## Study material

(** The diagnostics of every pass but the last of [analyze_control_flow]. *)
Lemma declarations_code_free kb lines st :
  code_free "unreachable-code" st.2 → code_free "unreachable-code" (collect_declarations kb lines st).2.
Proof.
  unfold collect_declarations. revert st. induction lines as [|line lines IH]; intros [symbols ds] Hst; [done|].
  simpl in *. apply IH. assert (∀ s ds, code_free "unreachable-code" ds →
    code_free "unreachable-code" (insert_symbol s symbols ds).2) as Hins.
  { intros s ds' Hds. unfold insert_symbol. case_match; simpl; [|done]. by code_free. }
  assert (∀ op, code_free "unreachable-code" (literal_macro_diagnostics op)) as Hlit.
  { intros op. unfold literal_macro_diagnostics. by code_free. }
  case_match; [done|..]; unfold declare_label, declare_instruction.
  - case_match; simpl; [by code_free|by apply Hins].
  - repeat case_match; simplify_eq/=; code_free; try done; first [apply Hlit|apply Hins; code_free; first [apply Hlit|done]].
Qed.

Lemma cycles_code_free symbols : code_free "unreachable-code" (validate_symbol_cycles symbols).
Proof. unfold validate_symbol_cycles. by code_free. Qed.

Lemma operands_code_free lines symbols kb : code_free "unreachable-code" (validate_operands lines symbols kb).
Proof. unfold validate_operands, operand_diagnostics, undefined_label_diagnostics. by code_free. Qed.

Lemma batch_code_free lines symbols kb : code_free "unreachable-code" (validate_known_batch_access lines symbols kb).
Proof.
  unfold validate_known_batch_access. apply code_free_bind. intros line. case_match; [by code_free..|].
  unfold batch_diagnostics. destruct (batch_shape _) as [[[[hi si] fi] w]|]; [|by code_free]. simpl.
  destruct (to_i32 <$> _) as [hash|]; simpl; [|by code_free].
  destruct (device_by_hash kb hash) as [device|]; simpl; [|by code_free].
  destruct (operands !! fi) as [field|]; simpl; [|by code_free].
  case_match; [by code_free|]. destruct si as [si|]; simpl; [|unfold field_diagnostics; by code_free].
  destruct (to_i64 <$> _); simpl; [|by code_free]. case_match; simpl; [unfold field_diagnostics; by code_free|].
  destruct (operands !! si); by code_free.
Qed.

Lemma unused_code_free symbols occurrences options :
  code_free "unreachable-code" (add_unused_symbol_diagnostics symbols occurrences options).
Proof. unfold add_unused_symbol_diagnostics. code_free; try done. Qed.

Lemma branches_code_free lines symbols kb index mnemonic operands :
  code_free "unreachable-code" (branch_diagnostics lines symbols kb index mnemonic operands).
Proof. unfold branch_diagnostics. by code_free. Qed.

Lemma clobber_code_free symbols target saved lines :
  code_free "unreachable-code" (clobber_diagnostics symbols target saved lines).
Proof. revert saved. induction lines as [|line lines IH]; intros saved; simpl; [by code_free|]. code_free; auto. Qed.

Lemma returns_code_free lines symbols kb :
  code_free "unreachable-code" (analyze_return_address_clobbering lines symbols kb).
Proof.
  unfold analyze_return_address_clobbering. apply code_free_bind. intros [i line].
  repeat case_match; first [apply clobber_code_free|by code_free].
Qed.

Lemma register_uses_code_free symbols instruction operands s :
  code_free "unreachable-code" (register_uses symbols instruction operands s).2.
Proof.
  assert (∀ j operand s, code_free "unreachable-code" (register_use symbols instruction j operand s).2) as Huse
    by (intros; unfold register_use; repeat case_match; simpl; by code_free).
  unfold register_uses. assert (code_free "unreachable-code" []) as Hnil by by code_free.
  revert s Hnil. generalize (@nil Diagnostic). induction (enumerate operands) as [|[j operand] l IH]; intros ds s Hds; [done|].
  simpl. pose proof (Huse j operand s). destruct (register_use _ _ _ _ _) as [s' ds']. apply IH. by apply Forall_app.
Qed.

Lemma values_code_free lines symbols kb :
  code_free "unreachable-code" (analyze_straight_line_values lines symbols kb).
Proof.
  apply code_free_fold; [|by code_free]. intros s line. unfold line_values.
  case_match; simpl; [by code_free..|]. case_match; [by code_free|]. case_match; [|by code_free].
  match goal with |- context [register_uses ?a ?b ?c ?d] =>
    assert (code_free "unreachable-code" (register_uses a b c d).2) as Hu; [|destruct (register_uses a b c d) as [s' ds]] end.
  { apply register_uses_code_free. }
  destruct (stack_use _ _ _ _ _ _) as [pointer st] eqn:Hst. simpl in *. apply Forall_app; split; [done|].
  unfold stack_use in Hst. unfold division_diagnostics, address_diagnostics.
  repeat case_match; simplify_eq; by code_free.
Qed.

(** ** Where a line starts *)

Lemma split_inclusive_nonempty s : Forall (λ l, 0 < String.length l)%nat (split_inclusive_nl s).
Proof.
  induction s as [|a s IH]; simpl; [constructor|]. destruct (byte_of a =? 10); [constructor; [simpl; lia|done]|].
  destruct (split_inclusive_nl s) as [|l ls]; (constructor; [simpl; lia|]); [done|]. by apply Forall_cons in IH as [_ ?].
Qed.
Lemma build_connection_ok kb s i w e w' :
  world_ok w → build_connection kb s i w e = Ok w' →
  world_ok w' ∧ length (devices w') = length (devices w) ∧ networks w' = networks w.
Proof.
  intros Hok Hb. destruct e as [c net]. unfold build_connection in Hb. outcome_inv. subst w'.
  split_and!; simpl; [|by rewrite length_alter|done].
  apply world_ok_alter_device; [done..| |done]. intros d Hd. simpl.
  apply Forall_forall. intros e [->|He]%bt_insert_elem; simpl.
  - by eapply lookup_lt_Some.
  - by eapply Forall_forall in Hd.
Qed.

Lemma build_ok kb nets devs w :
  build kb nets devs = Ok w → world_ok w ∧ length (devices w) = length devs.
Proof.
  intros Hb. unfold build in Hb. apply outcome_bind_Ok in Hb as (w1 & Hnets & Hb).
  apply outcome_bind_Ok in Hb as ([w2 n2] & Hdevs & Hb).
  assert (world_ok w1 ∧ devices w1 = []) as [Hok1 Hd1].
  { revert Hnets.
    apply (fold_outcome_ind (λ w, world_ok w ∧ devices w = [])).
    - intros wa s wb _ [? ?] ?. by eapply build_network_ok.
    - split; [|done]. constructor; simpl; [constructor..| | |]; intros; (split; [done|]);
        by intros (? & ? & _). }
  assert (world_ok w2 ∧ length (devices w2) = length devs) as [Hok2 Hd2].
  { revert Hdevs.
    replace (length devs) with (length (devices w1) + length devs)%nat by (rewrite Hd1; simpl; lia).
    clear -Hok1. revert w1 Hok1. generalize 1. induction devs as [|s devs IH]; intros n w1 Hok; simpl.
    - intros [= <- <-]. split; [exact Hok|lia].
    - intros Hb. apply outcome_bind_Ok in Hb as ([w' n'] & Hs & Hb).
      apply build_device_ok in Hs as (Hok' & _ & d & Hd & _); [|done].
      apply IH in Hb as [? ->]; [|done]. split; [done|]. rewrite Hd, length_app. simpl. lia. }
  revert Hb.
  apply (fold_outcome_ind (λ w, world_ok w ∧ length (devices w) = length devs)); [|done].
  intros wc s wd _ Hwc Hs. outcome_inv.
  match goal with H : fold_outcome _ wc _ = Ok _ |- _ => revert H end.
  apply (fold_outcome_ind (λ w, world_ok w ∧ length (devices w) = length devs)); [|done].
  intros we e wf _ [Hok5 Hl5] (? & ? & _)%build_connection_ok; [|done]. by rewrite Hl5 in *.
Qed.


(** ** A concrete world *)
Definition sample_kb : KnowledgeBase :=
  kb_of 128 128 [] [] []
    [device_of "Housing" 7 [("Setting", true, true); ("Error", true, false)] [] ["Data"] None;
     device_of "Lamp" 9 [("On", true, true); ("Charge", true, false)] [("0", ["Quantity"])] ["PowerAndData"]
       (Some 4)].

Definition sample_network : NetworkSpec :=
  {| ns_id := "main"; ns_kind := "cable"; ns_cable_role := None; ns_channels := [("Channel1", SNumber f_one)] |}.

Definition sample_device (id prefab : string) (reference : option Z) : DeviceSpec :=
  {| sp_id := id; sp_prefab := prefab; sp_name := ""; sp_reference_id := reference;
     sp_connections := [("0", "main")]; sp_fields := []; sp_slots := []; sp_memory := [];
     sp_ic := None; sp_program := None |}.

Definition sample_devices : list DeviceSpec :=
  [sample_device "h" "Housing" None; sample_device "a" "Lamp" (Some 2); sample_device "b" "Lamp" None].

Definition sample_world : World :=
  match build sample_kb [sample_network] sample_devices with Ok w => w | _ => empty_world end.

Lemma sample_world_ok : world_ok sample_world.
Proof. eapply (build_ok sample_kb [sample_network] sample_devices). vm_compute. reflexivity. Qed.


(** ** Reading what was written *)

(** The access rights the game data gives a field of a device. *)
Definition access_of (kb : KnowledgeBase) (w : World) (device : nat) (field : string) : option LogicAccess :=
  d ← devices w !! device; m ← device_by_name kb (prefab d); bt_get field (dd_logic_types m).

(** The network a channel access of a device goes through. *)
Definition channel_target (w : World) (device : nat) (connection : option Z) : option nat :=
  d ← devices w !! device; c ← connection; bt_get c (connections d).

Lemma channel_network_spec device connection field x :
  channel_network device connection field x =
    ((match connection with
      | None => Err [PS "`"; PS field; PS "` requires a device connection such as `db:0`"]
      | Some c =>
          match devices (fx_world x) !! device with
          | None => Panic
          | Some d =>
              match bt_get c (connections d) with
              | None => Err [PS "device `"; PS (dev_id d); PS "` connection "; PZ c; PS " is not attached"]
              | Some n =>
                  match networks (fx_world x) !! n with
                  | None => Panic
                  | Some net =>
                      if negb (String.eqb (kind net) "cable")
                      then Err [PS "network `"; PS (net_id net); PS "` is not a cable network"]
                      else Ok (n, net)
                  end
              end
          end
      end), x).
Proof.
  unfold channel_network, get_device, get_network, get_or_panic, lift, throw, mbind, M_mbind.
  destruct connection as [c|]; [|done]. simpl.
  destruct (devices (fx_world x) !! device) as [d|]; [|done].
  destruct (bt_get c (connections d)) as [n|]; [|done]. simpl.
  destruct (networks (fx_world x) !! n) as [net|]; [|done].
  by destruct (String.eqb (kind net) "cable").
Qed.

## Exercise prompt
Every line from the one with "Lemma channel_network_spec device" through the last line of the records above should be returned exactly, please, and no others.

## Exercise solution
Lemma channel_network_spec device connection field x :
  channel_network device connection field x =
    ((match connection with
      | None => Err [PS "`"; PS field; PS "` requires a device connection such as `db:0`"]
      | Some c =>
          match devices (fx_world x) !! device with
          | None => Panic
          | Some d =>
              match bt_get c (connections d) with
              | None => Err [PS "device `"; PS (dev_id d); PS "` connection "; PZ c; PS " is not attached"]
              | Some n =>
                  match networks (fx_world x) !! n with
                  | None => Panic
                  | Some net =>
                      if negb (String.eqb (kind net) "cable")
                      then Err [PS "network `"; PS (net_id net); PS "` is not a cable network"]
                      else Ok (n, net)
                  end
              end
          end
      end), x).
Proof.
  unfold channel_network, get_device, get_network, get_or_panic, lift, throw, mbind, M_mbind.
  destruct connection as [c|]; [|done]. simpl.
  destruct (devices (fx_world x) !! device) as [d|]; [|done].
  destruct (bt_get c (connections d)) as [n|]; [|done]. simpl.
  destruct (networks (fx_world x) !! n) as [net|]; [|done].
  by destruct (String.eqb (kind net) "cable").
Qed.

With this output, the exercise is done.